There are ironies in the predicament: Leo is addicted to shooting heroin, his brother can’t stop shooting film; the main strategy for keeping Leo out of jail and raising the funds necessary to get him into rehabilitation is to sell drugs; Bella is making a movie about the “systemic” problems behind drug addiction, and she flourishes in the end as a pot dealer. But these ironies are so painful and obvious nobody really frets over them: they’re the water the characters swim in.

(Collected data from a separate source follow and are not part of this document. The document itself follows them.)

(** [_cancel_task_handler] *)
Definition cancel_task (d : DB) (caller : Z) (arguments : pyval) : DB * pyres tool_error Z :=
  match arg_task_id arguments with
  | Raise e => (d, Raise e)
  | Ok id =>
    match rows d !! id with
    | None => (d, Raise TaskNotFound)
    | Some t =>
      if negb (parent_session_id t =? caller)%Z then (d, Raise NotYours)
      else if is_terminal (status t) then (d, Raise (WrongStatus (status t)))
      else
        let d := update d id cancelled_row in
        (match (if decide (status t = running) then current_session_id t else None) with
         | Some s => publish d s "task_cancel"
         | None => d
         end, Ok id)
    end
  end.

(** The task of the calling worker, where it is the task's current attempt. *)
Definition own_task (d : DB) (session : Z) : pyres tool_error (Z * Task) :=
  match sessions d !! session with
  | None => Raise SessionNotFound
  | Some sess =>
    match task_of sess with
    | None => Raise NoTask
    | Some id =>
      match rows d !! id with
      | None => Raise TaskNotFound
      | Some t =>
        if decide (current_session_id t = Some session) then
          if decide (status t = running) then Ok (id, t) else Raise (WrongStatus (status t))
        else Raise NotCurrent
      end
    end
  end.

Definition completed_row (summary : string) (metadata : pyval) (t : Task) : Task :=
  set_times (set_result (set_status t done_) (Some summary) metadata) (started t) true.

(** [_worker_complete_handler] *)
Definition worker_complete (d : DB) (session : Z) (arguments : pyval) : DB * pyres tool_error Z :=
  match arg_text (py_get arguments "summary" VNone) "summary" with
  | Raise e => (d, Raise e)
  | Ok summary =>
    match py_get arguments "metadata" VNone with
    | (VNone | VDict _) as metadata =>
      match own_task d session with
      | Raise e => (d, Raise e)
      | Ok (id, _) => (publish (update d id (completed_row summary metadata)) session "worker_complete", Ok id)
      end
    | _ => (d, Raise (Invalid "metadata"))
    end
  end.

(** [_worker_block_handler] *)
Definition worker_block (d : DB) (session : Z) (arguments : pyval) : DB * pyres tool_error Z :=
  match arg_text (py_get arguments "reason" VNone) "reason" with
  | Raise e => (d, Raise e)
  | Ok reason =>
    match own_task d session with
    | Raise e => (d, Raise e)
    | Ok (id, t) =>
      (publish (notify_parent_of_task_event (update d id (blocked_row reason)) (parent_session_id t) "task.blocked" id)
         session "worker_block", Ok id)
    end
  end.
End handlers.
(* ===== verification/TaskSystem.v ===== *)
(** * The task layer running: ticks, eager spawns and tools interleaved

    One step is one transaction of tasks/dispatcher.py, service.py or tools.py,
    with the phase its process is in between two of them.  Any number of ticks
    run: every worker process hosts one.  Sessions change on their own. *)

From S2P Require Import Prelude.
From S2P Require Import PyText.
From S2P Require Import PyStr.
From S2P Require Import Tasks.
From stdpp Require Import options.

(** Where a tick is in [tasks_tick]; [n] claims are left to it, [failed] are the
    tasks whose spawn raised within it. *)
Inductive tick :=
| Idle
| Promoted
| Finalizing (fs : gmap Z (Task * final))
| Enqueuing (n : nat) (failed : list Z)
| Spawning (n : nat) (failed : list Z) (id : Z) (c : Task).

(** [pending]: inserted ready, the eager claim not yet tried; [spawning]: claimed
    by their eager spawn.  [ever_done] remembers the tasks that were done. *)
Record Sys := mk_sys {
  db : DB;
  ticks : list tick;
  pending : list Z;
  spawning : list Z;
  ever_done : gset Z
}.

Definition done_ids (d : DB) : gset Z := dom (filter (λ p : Z * Task, status p.2 = done_) (rows d)).

(** A transaction's effect, with the ids now done remembered. *)
Definition commit (s : Sys) (d : DB) : Sys := mk_sys d (ticks s) (pending s) (spawning s) (ever_done s ∪ done_ids d).
Definition set_tick (s : Sys) (i : nat) (k : tick) : Sys :=
  mk_sys (db s) (<[i := k]> (ticks s)) (pending s) (spawning s) (ever_done s).
Definition set_spawns (s : Sys) (p sp : list Z) : Sys := mk_sys (db s) (ticks s) p sp (ever_done s).

Definition forget (id : Z) (l : list Z) : list Z := filter (λ j, j ≠ id) l.

Section system.
Context (loads : string → option pyval) (py_str : pyval → string).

The jumpy editing, I suppose, is a symptom of the ironies; nothing can be lingered on too long—the documentary is always being postponed for what immediately presents itself. But the soul of the movie—and it’s good to see a movie with a soul—is the moments that occasionally flicker before us and light the whole thing up: like the couple heartbreaking shots of the characters letting loose on the beach, set to a nocturne of Chopin.

One of the crucial modes of filmmaking, which has now fallen completely to independent filmmakers, is to think into things with images—not necessarily to be the product of having grappled with reality (like a good play) but to be the very process of grappling with reality. Fix takes up that task. It’s the kind of breathless, urgent filmmaking that’s exciting and pleasurable: even its flaws feel necessary to the whole. It’s plenty cool in its subject and camerawork, but it offers something more to those who look.